Alma took a deep, brave breath. “Well, I tried to look for landmarks, but since y’all don’t have any mountains—”
“Just a minute,” I heard myself say, “we’re surrounded by mountains! These are the world-famous Alleghenies.”
“I meant mountains that you can see over the tops of the trees.” She looked at Melvin before continuing, and he had the audacity to look at me.
“Quit interrupting, Yoder. Continue, Miss Cornwater.”
“Anyway, I found a little stream and I was following it when I heard two men talking. At first I couldn’t see them, and I didn’t want to say anything—just in case they were—well, you know—nudists too. But boy, was that ever a big mistake, because then I heard one of them say, ‘It’s a big buck. A six-pointer.’ The next thing I knew they were shooting at me.”
Freni gasped.
Melvin snorted. “That’s impossible. Deer-hunting season isn’t for another two weeks.”
“That’s never stopped the Mishler brothers,” I said.
Freni nodded vigorously. “And they’re both blind as cats.”
“You mean bats, dear.” I turned to my nemesis. “Well, just don’t stand there. You’ve a job to do.”
“What the hell—”
“Maybe we should check it out,” Zelda said. “If what she said is true, that doesn’t leave a lot of time in which to commit a murder.”

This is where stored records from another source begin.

(** One operation of [push]; the number is the change of [n_invalid_entries]. *)
Definition push_step (o : outcome) k (v : V) (pl : push_place) q : option (push_place * Z * micro_queue V) :=
  match pl with
  | PreparePage =>
      if item_index k =? 0 then
        if throws o then Some (Invalidate, 1, q)
        else if decide (pages q !! address o = None) then
          Some (WaitTurn (Ptr (address o)), 0, set_pages (<[address o := empty_page]> (pages q)) q)
        else None
      else Some (WaitTurn Null, 0, q)
  | WaitTurn p =>
      if tail_counter q =? turn k then Some (TakePage p, 0, q)
      else if Z.odd (tail_counter q) then Some (PushReturned true, 1, q)
      else Some (WaitTurn p, 0, q)
  | TakePage p => '(p, q) ← take_page p q; Some (Construct p, 0, q)
  | Construct p =>
      pg ← get_page p q;
      if throws o then Some (CountInvalid, 0, q)
      else
        items ← write (items pg) (Z.to_nat (item_index k)) (Some v);
        Some (MarkItem p, 0, put_page p (Page (next pg) (mask pg) items) q)
  | MarkItem p =>
      pg ← get_page p q;
      Some (ReleaseTurn false, 0, put_page p (Page (next pg) (Z.lor (mask pg) (Z.shiftl 1 (item_index k))) (items pg)) q)
  | CountInvalid => Some (ReleaseTurn true, 1, q)
  | ReleaseTurn thrown => Some (PushReturned thrown, 0, set_tail_counter (tail_counter q + n_queue) q)
  | Invalidate => q ← invalidate_page k q; Some (PushReturned true, 0, q)
  | PushReturned _ => None
  end.
(** *** Changes of the buckets *)
Lemma growth_buckets bs bs' mask table ths : (∀ x, is_Some (bs' !! x) ↔ is_Some (bs !! x)) →
  growth_ok bs mask table ths → growth_ok bs' mask table ths.
Proof.
  intros He (c & j & ? & Hb & ?). exists c, j. split; [done |]. split; [| done]. intros x. by rewrite He.
Qed.
Lemma insert_exists bs x b b' z : bs !! x = Some b → is_Some (<[x := b']> bs !! z) ↔ is_Some (bs !! z).
Proof.
  intros Hb. destruct (decide (z = x)) as [-> |]; [rewrite lookup_insert_eq, Hb; done | by rewrite lookup_insert_ne].
Qed.
Lemma chain_insert bs x b z : chain (<[x := b]> bs) z = if decide (z = x) then node_list b else chain bs z.
Proof.
  unfold chain. case_decide as Hd; [subst; by rewrite lookup_insert_eq | by rewrite lookup_insert_ne].
Qed.
Lemma settled_insert bs x b z : is_settled (<[x := b]> bs) z ↔ if decide (z = x) then settled b = true else is_settled bs z.
Proof.
  unfold is_settled. case_decide as Hd; [subst; rewrite lookup_insert_eq | by rewrite lookup_insert_ne].
  split; [intros (? & ? & ?); by simplify_eq | intros; by exists b].
Qed.
Lemma settled_insert_same bs x b l z : bs !! x = Some b → is_settled (<[x := Bucket l (settled b)]> bs) z ↔ is_settled bs z.
Proof.
  intros Hb. rewrite settled_insert. case_decide as Hd; [subst | done]. simpl. unfold is_settled. rewrite Hb.
  split; [intros; by exists b | intros (? & ? & ?); by simplify_eq].
Qed.
Lemma waits_mono bs bs' ths : (∀ x, marked bs x → marked bs' x) → waits_ok bs ths → waits_ok bs' ths.
Proof. intros Hm Hw t o todo x w Ht Hp. destruct (Hw t o todo x w Ht Hp); [left; auto | by right]. Qed.
Lemma marked_insert bs x l s z : marked bs z → marked (<[x := Bucket (Some l) s]> bs) z.
Proof. unfold marked. rewrite chain_insert. by case_decide. Qed.
Lemma represents_same bs bs' ns ns' m : (∀ n, n ∈ contents bs' ↔ n ∈ contents bs) →
  (∀ n, n ∈ contents bs → ns' !! n = ns !! n) → represents bs ns m → represents bs' ns' m.
Proof.
  intros Hc Hn Hr k n. pose proof (Hr k n) as ->. rewrite Hc. split; intros [? ?]; (split; [done |]); [by rewrite Hn | by rewrite <- Hn].
Qed.
Lemma not_held σ i j t t' x z w : locks_ok (threads σ) → threads σ !! i = Some t → (x, true) ∈ bucket_locks (pl t) →
  j ≠ i → threads σ !! j = Some t' → (z, w) ∈ bucket_locks (pl t') → z ≠ x.
Proof. intros Hl Hi Hx Hj Hj' Hz ->. by apply (Hl i j t t' x w). Qed.
Lemma get_bucket_lookup x σ b : get_bucket x σ = Some b → buckets σ !! x = Some b.
Proof. unfold get_bucket. do 2 (case_match; try done). by replace (_ + _) with x by lia. Qed.
Lemma at_bucket_lookup bs x P b : at_bucket bs x P → bs !! x = Some b → ∃ l, b = Bucket (Some l) true ∧ P l.
Proof. intros (l & Hl & HP) Hb. exists l. by simplify_eq. Qed.
Lemma path_to_lt o x todo z : path_to o x todo → z ∈ todo → x < z.
Proof.
  revert x. induction todo as [| y todo IH]; intros x; simpl; [intros _ Hz; inversion Hz |].
  intros (? & -> & Hp) [-> | Hz]%elem_of_cons; [by apply parent_bucket_lt |].
  pose proof (parent_bucket_lt y ltac:(done)). pose proof (IH y Hp Hz). lia.
Qed.
(** X10. The deny list of [_should_ignore] is matched as substrings of the
    whole path: a path is ignored exactly when a deny pattern or a
    non-empty extra directory occurs anywhere in it, or the ignore rules
    match it, or its suffix, lowered, is a binary extension. *)
Theorem should_ignore_by_substring (self : Watcher) (p : pystr) :
  _should_ignore self p = true <->
  (exists d, In d EXTRA_IGNORE_DIRS /\ d <> [] /\ occurs_in d p)
  \/ (exists pattern, In pattern ignore_patterns /\ occurs_in pattern p)
  \/ gitignore_matcher self p = true
  \/ In (lower (path_suffix p)) binary_extensions.
Proof.
  unfold _should_ignore, str_in. rewrite !orb_true_iff, !existsb_exists. split.
  - intros [[[(d & Hin & Hd)|(pat & Hin & Hp)]|Hg]|(x & Hin & Hx)].
    + left. apply andb_true_iff in Hd as [Ht Hc]. exists d. split; [exact Hin|].
      split; [destruct d; [discriminate|discriminate]|apply str_contains_spec, Hc].
    + right; left. exists pat. split; [exact Hin|apply str_contains_spec, Hp].
    + right; right; left. exact Hg.
    + right; right; right. apply bool_decide_eq_true_1 in Hx. subst x. exact Hin.
  - intros [(d & Hin & Hd & Ho)|[(pat & Hin & Ho)|[Hg|Hin]]].
    + left; left; left. exists d. split; [exact Hin|]. apply andb_true_iff.
      split; [destruct d; [destruct Hd|]; reflexivity|apply str_contains_spec, Ho].
    + left; left; right. exists pat. split; [exact Hin|apply str_contains_spec, Ho].
    + left; right. exact Hg.
    + right. eexists. split; [exact Hin|]. apply bool_decide_eq_true_2. reflexivity.
Qed.

(** X11. [_get_file_info] cannot fail on the text: a regular file that is not
    ignored, not larger than the limit and under the watch directory
    always gives a record, whatever its bytes, and only such a file does;
    the content of the record has no more characters than the file has
    bytes. *)
Theorem get_file_info_total (fs : FileSystem) (self : Watcher) (filepath : pystr)
    (w : World) :
  (forall data rel,
     fs !! filepath = Some data ->
     _should_ignore self filepath = false ->
     Z.of_nat (length data) <= CACHE_MAX_FILE_SIZE ->
     relative_to filepath (watch_dir self) = Some rel ->
     exists info, _get_file_info fs self filepath w = (Some info, w)
       /\ path info = rel
       /\ content info = read_text data
       /\ language info = detect_language filepath
       /\ Z.of_nat (length (content info)) <= CACHE_MAX_FILE_SIZE)
  /\ (forall info, (_get_file_info fs self filepath w).1 = Some info ->
        exists data, fs !! filepath = Some data
          /\ _should_ignore self filepath = false
          /\ Z.of_nat (length data) <= CACHE_MAX_FILE_SIZE
          /\ relative_to filepath (watch_dir self) = Some (path info)).
Proof.
  split.
  - intros data rel Hd Hi Hsize Hrel.
    destruct (read_text_facts data) as (Hs & _ & Hl).
    destruct (utf8_encode_scalar _ Hs) as (e & He & _).
    unfold _get_file_info. rewrite Hd, Hi.
    destruct (Z.gtb_spec (Z.of_nat (length data)) CACHE_MAX_FILE_SIZE); [lia|].
    cbn zeta. rewrite He, Hrel. eexists. split; [reflexivity|].
    cbn [path content language]. repeat split.
    pose proof (length_le_utf8_size (read_text data)). lia.
  - intros info Hinfo.
    apply _get_file_info_Some in Hinfo as (data & e & Hd & Hi & Hs & _ & Hrel & _).
    exists data. auto.
Qed.
(** C7. Through the stubbification transforms the account's id, username
    and domain are unchanged and their columns are not in the returned
    column list; the user's email is unchanged (whether or not the
    transform fails) and its column is not in the returned column list. *)
Theorem stubbify_keeps_identity :
  forall (now : Time) (account : Account) (origin : string)
         (cr : Crypto) (seed : nat) (user : User),
    let account' := (stubbifyAccount now account origin).1 in
    let columns := (stubbifyAccount now account origin).2 in
    let user' := (stubbifyUser cr seed user).1.1 in
    let userColumns := (stubbifyUser cr seed user).1.2 in
    ID account' = ID account /\
    Username account' = Username account /\
    Domain account' = Domain account /\
    (accountColumn F_ID ∉ columns) /\
    (accountColumn F_Username ∉ columns) /\
    (accountColumn F_Domain ∉ columns) /\
    Email user' = Email user /\
    emailColumn ∉ userColumns.
Proof.
  intros now account origin cr seed user. cbn zeta.
  repeat split; try reflexivity;
    try (apply (bool_decide_unpack _); vm_compute; exact I).
  - unfold stubbifyUser.
    destruct (uuid_New_MarshalBinary cr seed) as [e|uuid]; [reflexivity|].
    destruct (bcrypt_GenerateFromPassword cr seed uuid bcrypt_DefaultCost);
      reflexivity.
  - unfold stubbifyUser.
    destruct (uuid_New_MarshalBinary cr seed) as [e|uuid]; cbn; [set_solver|].
    destruct (bcrypt_GenerateFromPassword cr seed uuid bcrypt_DefaultCost);
      cbn; [set_solver|].
    apply (bool_decide_unpack _); vm_compute; exact I.
Qed.



(* ===================================================================== *)
(** * The follow-deletion step                                            *)
(* ===================================================================== *)

Section Follows.
Context {St : Type}.

(** A loop of per-row deletions that collects nothing: it only writes. *)
Lemma deleteRows_run {A} (rows : list A) (call : A -> Call)
  (del : A -> St -> option error * St) (wrap : error -> error)
  (w w' : World St) :
  forRange rows tt (fun _ row =>
      err ← dbWrite (call row) (del row); check err wrap) w = (Ok tt, w') ->
  queue w' = queue w /\ trace w' = trace w ++ (call <$> rows).
Proof.
  revert w. induction rows as [|row rows IH]; intros w H.
  - inversion H; subst. rewrite app_nil_r. auto.
  - rewrite forRange_cons in H.
    apply bind_Ok_inv in H as ([] & w1 & Hbody & Hrest).
    apply bind_Ok_inv in Hbody as (err & w0 & Hdel & Hchk).
    apply check_Ok_inv in Hchk as [-> ->].
    unfold dbWrite in Hdel. destruct (del row (store w)) as [err s'].
    inversion Hdel; subst. apply IH in Hrest as [Hq Ht].
    cbn in Hq, Ht. rewrite Hq, Ht, <- app_assoc. auto.
Qed.
(** The allow-list is rejected exactly when one entry is malformed. *)
Lemma allowed_dirs_malformed S :
  Exists malformed S → allowed_dirs_of S = inl ValueError.
Proof.
  intros (s & Hs & Hm)%Exists_exists.
  destruct (allowed_dirs_of S) as [e|ds] eqn:HS.
  - apply mapM_result_inl in HS as (x & _ & Hx).
    by apply normalize_subdir_error in Hx as ->.
  - destruct (mapM_result_not_inr normalize_subdir S s ValueError ds); auto.
    by apply normalize_malformed.
Qed.

Lemma allowed_dirs_wellformed S :
  ¬ Exists malformed S → ∃ ds, allowed_dirs_of S = inr ds.
Proof.
  intros HS. apply mapM_result_is_inr. intros s Hs. eexists.
  apply normalize_wellformed. intros Hm. apply HS, Exists_exists. eauto.
Qed.

(** ** The tree-membership test (lines 51-54) *)

Lemma segments_unfold d : segments d = snd (parse_parts (_parts d)).
Proof. unfold segments, _parse_args. cbn. by rewrite app_nil_r. Qed.

Lemma prefix_take {A} (l k : list A) :
  l `prefix_of` k ↔ take (length l) k = l.
Proof.
  split.
  - intros [k' ->]. by rewrite take_app_length.
  - intros H. exists (drop (length l) k).
    rewrite <- H at 1. by rewrite take_drop.
Qed.
(** * SensorFusion: polar occupancy grid from a lidar frame

    Shallow embedding of [sensor_processing_lib/sensor_fusion.cpp]
    (constructor, [process], [fromVeloCoordsToPolarCell],
    [fromPolarCellToVeloCoords]) and the properties of its specification.

    Numeric model.  In the binning, the index functions, the sweep and
    the partition a C++ [float]/[double] is an exact real number ([R]):
    rounding, infinities and NaN are not represented there, and the
    properties that divide by a plane coefficient take it different from
    zero.  The loop variables of the raster walk, which accumulate
    decrements of the cell size, have a format of their own
    ([WalkArith]): the exact reals, or binary32 as [SpecFloat] computes
    it, with [float] or with [double] fields.  The column of elevated
    voxels accumulates the cell size exactly; only bounds are stated of
    its voxels.  A C++ [int] is an unbounded [Z]; the conversion
    float -> int truncates toward zero, and the properties of the raster
    of the constructor take its size within the range of an [int].  The
    parameters of a node are any [Parameters] record; [make_params]
    derives them from a configuration in exact arithmetic.
    [std::vector] is a list; an unchecked [operator[]] outside the vector,
    a read of a field that was never assigned, and a loop that exhausts its
    fuel are faults of the model. *)

From Stdlib Require Import Reals Lra Lia ZArith Zfloor SpecFloat.
From stdpp Require Import base decidable option list.

Local Open Scope R_scope.

(** ** Decidable comparisons on reals (the C++ relational operators) *)

#[global] Instance Rlt_decision (x y : R) : Decision (x < y) := Rlt_dec x y.
#[global] Instance Rgt_decision (x y : R) : Decision (x > y) := Rgt_dec x y.
#[global] Instance Req_decision : EqDecision R := Req_dec_T.

(** ** Faults and the result monad *)

Inductive Fault : Type :=
| OutOfRange   (* operator[] outside the vector *)
| Unset        (* read of a field that holds no value yet *)
| OutOfFuel.   (* a loop ran past the iteration budget *)

Inductive Res (A : Type) : Type :=
| Ok (a : A)
| Fail (f : Fault).
Arguments Ok {A} a.
Arguments Fail {A} f.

“How much time does a murder take,” Melvin growled. “Besides, that still doesn’t explain this.” He waved the bag containing the comb.
“Maybe it does,” I said angrily. “You never even let her finish her story.”
“Finish!” Melvin barked.
Alma looked like a deer caught in headlights. “When they shot, I ran. I kept following the creek, and I slipped in it a couple of times. But they kept coming and shooting. ‘Make me a nice trophy,’ one of them yelled.
“So I left the creek as soon as I found a thicket. It had a lot of brambles in it, you see, and it tore at my hair. Anyway, after a while I didn’t hear them shouting or shooting anymore, and I was a little calmer by then myself, so I started to use my head. I remembered that Miss Yoder’s inn was set in a little valley between two hills”—she glanced at me—“I mean, mountains, and that the mountains run north and south. I also remembered that just outside of town there is a bigger creek—”
“Slave Creek,” I said helpfully.
“Yeah, that’s it. So, I figured the little creek had to run into the big creek, and since I hadn’t crossed the little creek—only sort of followed it—that meant Ms. Yoder’s place was to the north. By then the sun was up high enough so that I could see it through the trees. It was easy finding my way back then.”
“The comb!” Melvin flapped the bag. At that moment, he looked more like a vulture than a mantis.
“Well, it must have come undone in the brambles. I wasn’t paying attention to my hair then.”
“Of course not, dear.” I patted her shoulder.
Melvin gave me a look that could scald milk. “But Officer Root found this just outside the barn.”
Alma swallowed and looked at me. “I wasn’t trying to be a snoop, really. I saw that the barn door was open, but there was yellow tape across it—you know, like the kind the police use on TV to seal off a crime scene. I thought it was odd that the tape would be there. I only wanted a closer look. Anyway, my comb must have fallen off then.”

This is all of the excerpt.